The campaign will educate the public on how to recognize the signs and symptoms of a heart attack and will also provide advice on what to do if a heart attack is suspected. It will also educate the public on how to improve their heart heath by providing information about heart conditions and the importance of maintaining a healthy heart. Heart attacks are one of the biggest causes of death in Qatar each year, with over 20,000 patient admissions to the Heart Hospital in 2015 for this and other heart related conditions.
Commenting on the launch of the campaign, Dr Hanan Mohamed Al Kuwari, the Minister of Public Health said: “Cardiovascular disease adversely affects the lives of many people in our society. As well as being one of the leading causes of death, there are also significant numbers of people living with the complications caused by chronic heart conditions. Qatar’s public health sector has made great progress in recent years to improve care for people with heart conditions – but our aim is to do even more. We want to educate people about important health issues so that they are able to take control of their own health. Through initiatives such as this heart health campaign, we are increasing our focus on health promotion and prevention in a bid to reduce the incidence of chronic diseases in the country.”

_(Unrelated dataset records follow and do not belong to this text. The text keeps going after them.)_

(** Parking is always reversible: at every point of every session a task in
    a pause state has a resume target that is neither terminal nor a pause
    state, and a task elsewhere has none. *)
Theorem parked_tasks_resumable cs id : resume_ok (place id (tasks_after cs)).
Proof.
  apply (task_reach_inv resume_ok (NEW, None)); [|done | apply (session_moves [] cs id)].
  intros a b _ St. exact (task_step_resume_ok _ _ St).
Qed.
End Lifecycle.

Mr. Mohammad Al-Naama, Executive Director and Deputy CEO of Heart Hospital also commented on the launch of the new Heart Health campaign. He added: “A healthy heart is a critical factor in living a healthy life. HMC’s Heart Health campaign aims to reduce the incidence of heart-related illnesses in Qatar by encouraging people to live a healthier lifestyle and recognize the conditions that can make them more susceptible to heart problems. The campaign also aims to raise awareness of the signs and symptoms of a heart attack as taking prompt and appropriate action can help to save lives.”

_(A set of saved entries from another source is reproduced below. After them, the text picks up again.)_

(* ===== verification/Gate.v ===== *)
(** * Gate: an owner gate can always be resolved.

    A task parked in OWNER_APPROVAL_REQUIRED has an open approval the owner can
    decide on.  The commands that close an approval (reject, expiry, execution)
    break this for one task inside their transaction and repair it by moving
    that task out of the gate; [gate_open] is the invariant and
    [open_but E] what holds in between.  The converse is not an invariant of
    the code: the last theorem exhibits a session where an approval is still
    pending although its task has left the gate. *)
From S2P Require Import Prelude PyVal Models Timestamps StateMachine Trust Gates Registry.
From S2P Require Import CoreStore Core Dispatch Frames Session Scenario History Lifecycle.
From S2P Require Import Authority.
#[local] Open Scope string_scope.

Definition has_open (db : DB) (id : string) : Prop :=
  exists a, In a (db_approvals db) /\ ap_task_id a = id /\ is_live a = true.
Definition in_gate (db : DB) (id : string) : Prop :=
  fst (place id (db_tasks db)) = OWNER_APPROVAL_REQUIRED.
(** Every gated task outside [E] has an open approval. *)
Definition open_but (E : string -> Prop) (db : DB) : Prop :=
  forall id, in_gate db id -> E id \/ has_open db id.
Definition gate_open : DB -> Prop := open_but (fun _ => False).

(** Partial correctness of a program that returns. *)
Definition triple (P : DB -> Prop) {A} (m : cmd A) (Q : A -> DB -> Prop) : Prop :=
  forall s a s', P (st_db s) -> m s = (Ok a, s') -> Q a (st_db s').
Lemma triple_bind P {A B} (m : cmd A) (k : A -> cmd B) Q R :
  triple P m Q -> (forall a, triple (Q a) (k a) R) -> triple P (x ← m; k x) R.
Proof.
  intros Hm Hk s b s' p E. apply M_bind_ok in E as (a & s1 & E1 & E2).
  exact (Hk a s1 b s' (Hm s a s1 p E1) E2).
Qed.
Lemma triple_stable (Q : DB -> Prop) {A} (m : cmd A) :
  focus id (stable Q) false any m -> triple Q m (fun _ => Q).
Proof. intros F s a s' q E. exact (F s _ s' I E (or_intror eq_refl) q). Qed.
Lemma focus_triple (Q : DB -> Prop) {A} (m : cmd A) :
  triple Q m (fun _ => Q) -> focus id (stable Q) false any m.
Proof. intros H s r s' _ E ok q. destruct r as [a|e]; [exact (H s a s' q E) | by destruct ok]. Qed.
Lemma triple_conseq (P P' : DB -> Prop) {A} (m : cmd A) Q (Q' : A -> DB -> Prop) :
  triple P' m Q -> (forall db, P db -> P' db) -> (forall a db, Q a db -> Q' a db) -> triple P m Q'.
Proof. intros H H1 H2 s a s' p E. apply H2, (H s a s'); auto. Qed.

Lemma triple_keep P {A B} (m : cmd A) (k : A -> cmd B) R :
  keep id m -> (forall a, triple P (k a) R) -> triple P (x ← m; k x) R.
Proof.
  intros K Hk. apply (triple_bind _ _ _ (fun _ => P)); [|exact Hk].
  intros s a s' p E. pose proof (K s _ s' I E (or_introl eq_refl)) as Q. unfold part, id in Q. by rewrite <- Q.
Qed.
Lemma triple_read (P : DB -> Prop) {A B} (f : DB -> A) (k : A -> cmd B) R :
  (forall a, triple (fun db => P db /\ f db = a) (k a) R) -> triple P (x ← query f; k x) R.
Proof. intros Hk s b s' p E. exact (Hk (f (st_db s)) s b s' (conj p eq_refl) E). Qed.
Lemma triple_lift P {A B} (r : res exc A) (k : A -> cmd B) R :
  (forall a, r = Ok a -> triple P (k a) R) -> triple P (x ← lift r; k x) R.
Proof.
  intros Hk s b s' p E. apply M_bind_ok in E as (a & s1 & [Er <-]%lift_ok & E).
  exact (Hk a Er s b s' p E).
Qed.
Lemma triple_unless P {B} b e (k : unit -> cmd B) R :
  (b = true -> triple P (k tt) R) -> triple P (x ← raise_unless b e; k x) R.
Proof.
  intros Hk s c s' p E. apply M_bind_ok in E as ([] & s1 & [Er <-]%raise_unless_ok & E).
  exact (Hk Er s c s' p E).
Qed.
Lemma triple_when P {B} b e (k : unit -> cmd B) R :
  (b = false -> triple P (k tt) R) -> triple P (x ← raise_when b e; k x) R.
Proof.
  intros Hk s c s' p E. apply M_bind_ok in E as ([] & s1 & [Er <-]%raise_when_ok & E).
  exact (Hk Er s c s' p E).
Qed.
Lemma triple_need (P : DB -> Prop) {A B} (f : DB -> option A) e (k : A -> cmd B) R :
  (forall a, triple (fun db => P db /\ f db = Some a) (k a) R) -> triple P (x ← need (query f) e; k x) R.
Proof.
  intros Hk s b s' p E. apply M_bind_ok in E as (a & s1 & E1 & E).
  apply M_bind_ok in E1 as (o & s2 & [-> <-]%gets_ok & [Eo <-]%some_or_ok).
  exact (Hk a s b s' (conj p Eo) E).
Qed.
Lemma triple_ret P {A} (a : A) (Q : A -> DB -> Prop) :
  (forall db, P db -> Q a db) -> triple P (mret a) Q.
Proof. intros H s b s' p [<- <-]%mret_ok. by apply H. Qed.
Lemma triple_update (P : DB -> Prop) {A} (t : DB -> list A) `{Setter DB (list A) t} p f Q :
  (forall db, P db -> db_ok (set t (update_where p f) db) = true ->
     Q (count_where p (t db)) (set t (update_where p f) db)) ->
  triple P (update_rows t p f) Q.
Proof.
  intros K s n s' HP E. unfold update_rows in E.
  apply M_bind_ok in E as (n' & s1 & [-> <-]%gets_ok & E).
  apply M_bind_ok in E as ([] & s2 & W & [<- <-]%mret_ok). revert W. unfold write.
  destruct (db_ok _) eqn:ok; [intros [= <-] | discriminate]. by apply K.
Qed.

(** ** How statements affect the gate *)
Lemma place_update id to rs at_ x id' :
  place id' (update_where (fun u => String.eqb (t_id u) id)
    (fun u => u <| t_state := to |> <| t_resume_state := rs |> <| t_updated_at := at_ |>) x)
  = if String.eqb id' id && bool_decide (is_Some (tasks_by_id id x)) then (to, rs) else place id' x.
Proof.
  unfold place, tasks_by_id. rewrite by_id_update; [|done].
  destruct (String.eqb id' id) eqn:E; cbn; [|done]. apply String.eqb_eq in E as ->.
  by destruct (by_id t_id id x).
Qed.
Definition gate_part (db : DB) := (db_tasks db, db_approvals db).

Lemma place_app id t x : point t = (NEW, None) -> place id (x ++ [t])%list = place id x.
Proof.
  intros N. unfold place, tasks_by_id. induction x as [|y x IH]; cbn.
  - destruct (String.eqb (t_id t) id); [exact N | done].
  - unfold by_id in *. cbn. by destruct (String.eqb (t_id y) id).
Qed.

(** Assertions about the tasks and approvals survive everything else. *)
Definition on_part (P : DB -> Prop) : Prop :=
  forall db db', gate_part db = gate_part db' -> P db -> P db'.
Lemma triple_part P {A B} (m : cmd A) (k : A -> cmd B) R :
  on_part P -> keep gate_part m -> (forall a, triple P (k a) R) -> triple P (x ← m; k x) R.
Proof.
  intros O K Hk. apply (triple_bind _ _ _ (fun _ => P)); [|exact Hk].
  intros s a s' p E. exact (O _ _ (K s _ s' I E (or_introl eq_refl)) p).
Qed.
Ltac on_part :=
  intros [] []; unfold gate_part; cbn; intros [= -> ->];
  unfold open_but, in_gate, has_open, row, tasks_by_id; cbn; tauto.

Section Gate.
Context {env : Env} (E : string -> Prop).
Abbreviation gate := (focus id (stable (open_but E))).

Lemma gate_same strict {A} (m : cmd A) : focus gate_part eq strict any m -> gate strict any m.
Proof.
  intros K s r s' _ R ok G. specialize (K s r s' I R ok). unfold part, gate_part, id in *.
  injection K as K1 K2. unfold open_but, in_gate, has_open in *. by rewrite <- K1, <- K2.
Qed.
Lemma gate_mono db db' :
  (forall id, in_gate db' id -> in_gate db id) -> (forall id, has_open db id -> has_open db' id) ->
  stable (open_but E) db db'.
Proof. intros HI HO G id I. destruct (G id (HI id I)) as [e | o]; [by left | right; auto]. Qed.
Lemma gate_insert_approval strict a : gate strict any (_insert_approval a).
Proof.
  apply focus_insert; [apply _ |]. intros db _ _. apply gate_mono; [done |].
  intros id (b & I1 & H). exists b. split; [|exact H]. cbn. apply in_or_app. by left.
Qed.
Lemma gate_mark_approved strict aid at_ : gate strict any (_mark_approved aid at_).
Proof.
  apply focus_update; [apply _ |]. intros db _ _. apply gate_mono; [done |].
  intros id (b & I1 & T & L).
  eexists. split; [apply in_map_iff; exists b; split; [reflexivity | exact I1] |].
  by case_match.
Qed.
Lemma gate_insert_task strict t : point t = (NEW, None) -> gate strict any (_insert_task t).
Proof.
  intros N. apply focus_insert; [apply _ |]. intros db _ _. apply gate_mono; [|done].
  unfold in_gate. cbn. intros id. rewrite place_app by exact N. done.
Qed.
Lemma gate_update strict id to rs at_ :
  to <> OWNER_APPROVAL_REQUIRED -> gate strict any (_update_task_state id to rs at_).
Proof.
  intros N. apply focus_bind; [apply _ | | focus_pure]. apply focus_update; [apply _ |].
  intros db _ _. apply gate_mono; [|done]. unfold in_gate. cbn. intros id'.
  rewrite place_update. by case_match.
Qed.
Lemma gate_emit strict type_ tid role state payload :
  gate strict any (_emit type_ tid role state payload).
Proof. apply gate_same. focus_pure. Qed.
Hint Resolve gate_insert_approval gate_mark_approved gate_update gate_emit : focus.
Lemma gate_apply strict t to rs :
  to <> OWNER_APPROVAL_REQUIRED -> gate strict any (_apply_transition t to rs).
Proof. intros N. focus_pure. Qed.
Hint Resolve gate_apply : focus.

Ltac gate_tac := repeat first
  [ progress cbv beta zeta
  | focus_done
  | lazymatch goal with
    | |- focus _ _ _ _ (mbind _ (raise_unless _ _)) => know_step
    | |- focus _ _ _ _ (mbind _ (raise_when _ _)) => know_step
    | |- focus _ _ _ _ (mbind _ (lift _)) => know_step
    | |- focus _ _ _ _ (mbind _ (some_or _ _)) => know_step
    | |- focus _ _ _ _ (mbind _ (mret _)) => know_step
    end
  | lazymatch goal with
    | |- focus _ _ _ _ (_apply_transition _ _ _) => apply gate_apply
    | |- focus _ _ _ _ (_update_task_state _ _ _ _) => apply gate_update
    end
  | lazymatch goal with
    | |- focus _ _ _ _ (mbind _ _) => focus_step
    | |- focus _ _ _ _ (match _ with _ => _ end) => branch
    end
  | solve [apply gate_same; keep_tac]
  | focus_step ].

(** A target that is not a pause state is not the gate. *)
Lemma no_gate to : is_pause to = false -> to <> OWNER_APPROVAL_REQUIRED.
Proof. by intros H ->. Qed.
Lemma validate_no_gate from to rs :
  is_pause from = true -> validate_transition from to rs = Ok tt -> to <> OWNER_APPROVAL_REQUIRED.
Proof. intros P V%validate_transition_ok. by apply no_gate, (pause_exit _ _ _ P V). Qed.

Lemma gate_idempotent strict {A} key command args (work : cmd (A * string)) refetch :
  gate false any work -> (forall id, gate false any (refetch id)) ->
  gate strict any (_idempotent key command args work refetch).
Proof. intros Hw Hr. unfold _idempotent. gate_tac. Qed.
Lemma gate_transition strict tid to source key : gate strict any (transition tid to source key).
Proof.
  unfold transition. know. apply gate_idempotent; intros; gate_tac; bools. by apply no_gate.
Qed.
Lemma gate_resume strict tid source key : gate strict any (resume tid source key).
Proof.
  unfold resume. know. apply gate_idempotent; intros; gate_tac; bools.
  eapply validate_no_gate; [|eassumption].
  match goal with H : t_state _ = PAUSED |- _ => by rewrite H end.
Qed.
Lemma gate_create_task strict pid title source key d r p :
  gate strict any (create_task pid title source key d r p).
Proof.
  unfold create_task. know. apply gate_idempotent; intros; gate_tac. by apply gate_insert_task.
Qed.
Lemma gate_run_plan strict tid plan cur :
  Forall (fun p => is_pause (snd p) = false) plan -> gate strict any (run_plan tid plan cur).
Proof.
  revert cur. induction plan as [|[f t] plan IH]; intros cur F; cbn [run_plan]; [gate_tac |].
  apply Forall_cons in F as [F1 F]. know. apply focus_bind; [apply _ | by apply gate_apply, no_gate | intros].
  apply focus_bind; [apply _ | gate_tac | intros t']. by apply IH.
Qed.
Lemma gate_state_sync strict task d decision : gate strict any (_apply_state_sync task d decision).
Proof.
  unfold _apply_state_sync. apply focus_bind; [apply _ | |].
  - destruct (bool_decide _) eqn:S; [|gate_tac]. gate_tac. bools. eapply validate_no_gate; [|eassumption]. by rewrite S.
  - intros t. apply gate_run_plan, sync_plan_no_pause.
Qed.
Lemma gate_receive strict did meta result source key :
  gate strict any (receive_agent_result did meta result source key).
Proof.
  pose proof gate_state_sync as W. unfold receive_agent_result, _receive_work, accept_result. gate_tac.
Qed.
Lemma gate_recover_task strict at_ cons acc tv : gate strict any (recover_task at_ cons acc tv).
Proof.
  destruct tv as [t v]. unfold recover_task. cbv zeta beta. branch; [gate_tac |].
  branch; [gate_tac; discriminate |]. branch; [gate_tac |].
  apply bool_decide_eq_false in E2. destruct (recovery_move t E2) as [V M]. rewrite V.
  rewrite bool_decide_false; [|exact E2]. gate_tac. apply no_gate.
  by inversion M.
Qed.
Lemma gate_recover strict source key : gate strict any (recover source key).
Proof.
  pose proof gate_recover_task as W. unfold recover, _recover_work. know. apply gate_idempotent; intros; gate_tac.
  unfold park_task. gate_tac. discriminate.
Qed.

(** *** Closing an approval, and leaving the gate *)
Definition or_task (tid id : string) : Prop := E id \/ id = tid.
Definition closing (aid : string) (db : DB) : Prop :=
  uniq ap_id (db_approvals db) = true /\
  forall id, in_gate db id ->
    E id \/ has_open db id \/ exists a, In a (db_approvals db) /\ ap_id a = aid /\ ap_task_id a = id.

Lemma approvals_unique db : db_ok db = true -> uniq ap_id (db_approvals db) = true.
Proof. unfold db_ok, approvals_ok. rewrite !andb_true_iff. tauto. Qed.
Lemma close_approval aid p f :
  (forall x, p x = true -> ap_id x = aid) ->
  (forall x, ap_id (f x) = ap_id x /\ ap_task_id (f x) = ap_task_id x) ->
  triple (open_but E) (update_rows db_approvals p f) (fun _ => closing aid).
Proof.
  intros Hp Hf. apply triple_update. intros db G ok. split; [exact (approvals_unique _ ok) |].
  intros id I. destruct (G id I) as [e | (a & I1 & T & L)]; [by left | right].
  assert (I2 : In (if p a then f a else a) (update_where p f (db_approvals db)))
    by (apply in_map_iff; by exists a).
  destruct (p a) eqn:pa; [right | left]; eexists; (split; [exact I2 |]); [|done].
  destruct (Hf a) as [-> ->]. by rewrite Hp.
Qed.
Lemma closing_task aid a db :
  by_id ap_id aid (db_approvals db) = Some a -> closing aid db -> open_but (or_task (ap_task_id a)) db.
Proof.
  intros [I1 J1%String.eqb_eq]%find_some [U C] id I. destruct (C id I) as [e | [o | (b & I2 & J2 & <-)]].
  - left. by left.
  - by right.
  - left. right. by rewrite (uniq_inj ap_id _ a b U I1 I2) by congruence.
Qed.
Lemma not_gated tid db : open_but (or_task tid) db -> ~ in_gate db tid -> open_but E db.
Proof. intros G N id I. destruct (G id I) as [[e | ->] | o]; [by left | done | by right]. Qed.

The importance of being able to recognize the signs and symptoms of a heart attack was again emphasized by Dr Nidal Asaad, Chairman of Cardiology at Heart Hospital. He said: “Symptoms such as acute chest pain with a sensation of pressure, tightness or squeezing in the chest, pain or discomfort in the arms, jaw and sometimes upper back, nausea, breathlessness and dizziness could all be symptoms of a heart attack. If you suspect a heart attack, you should call 999 for an ambulance immediately and the first aid advice given over the phone should be followed until the ambulance arrives. Once the patient is on board, ambulance staff will monitor their heart rhythm all the way to the Heart Hospital, transmitting this to the awaiting physicians so they have an up-to-date picture of the patient’s condition upon arrival and can be treated immediately.”
The campaign also aims to provide the public with advice on minimizing their risk of experiencing heart-related problems. This advice includes tips such as eating a balanced diet and taking regular exercise. It is a good idea for people to be able to recognize if they fall into the high risk category for heart problems by having regular health checks. Diabetes, smoking, high blood pressure, obesity and inactivity are all risk factors. Adults with diabetes are between two to four times more likely to have heart problems than those who don’t.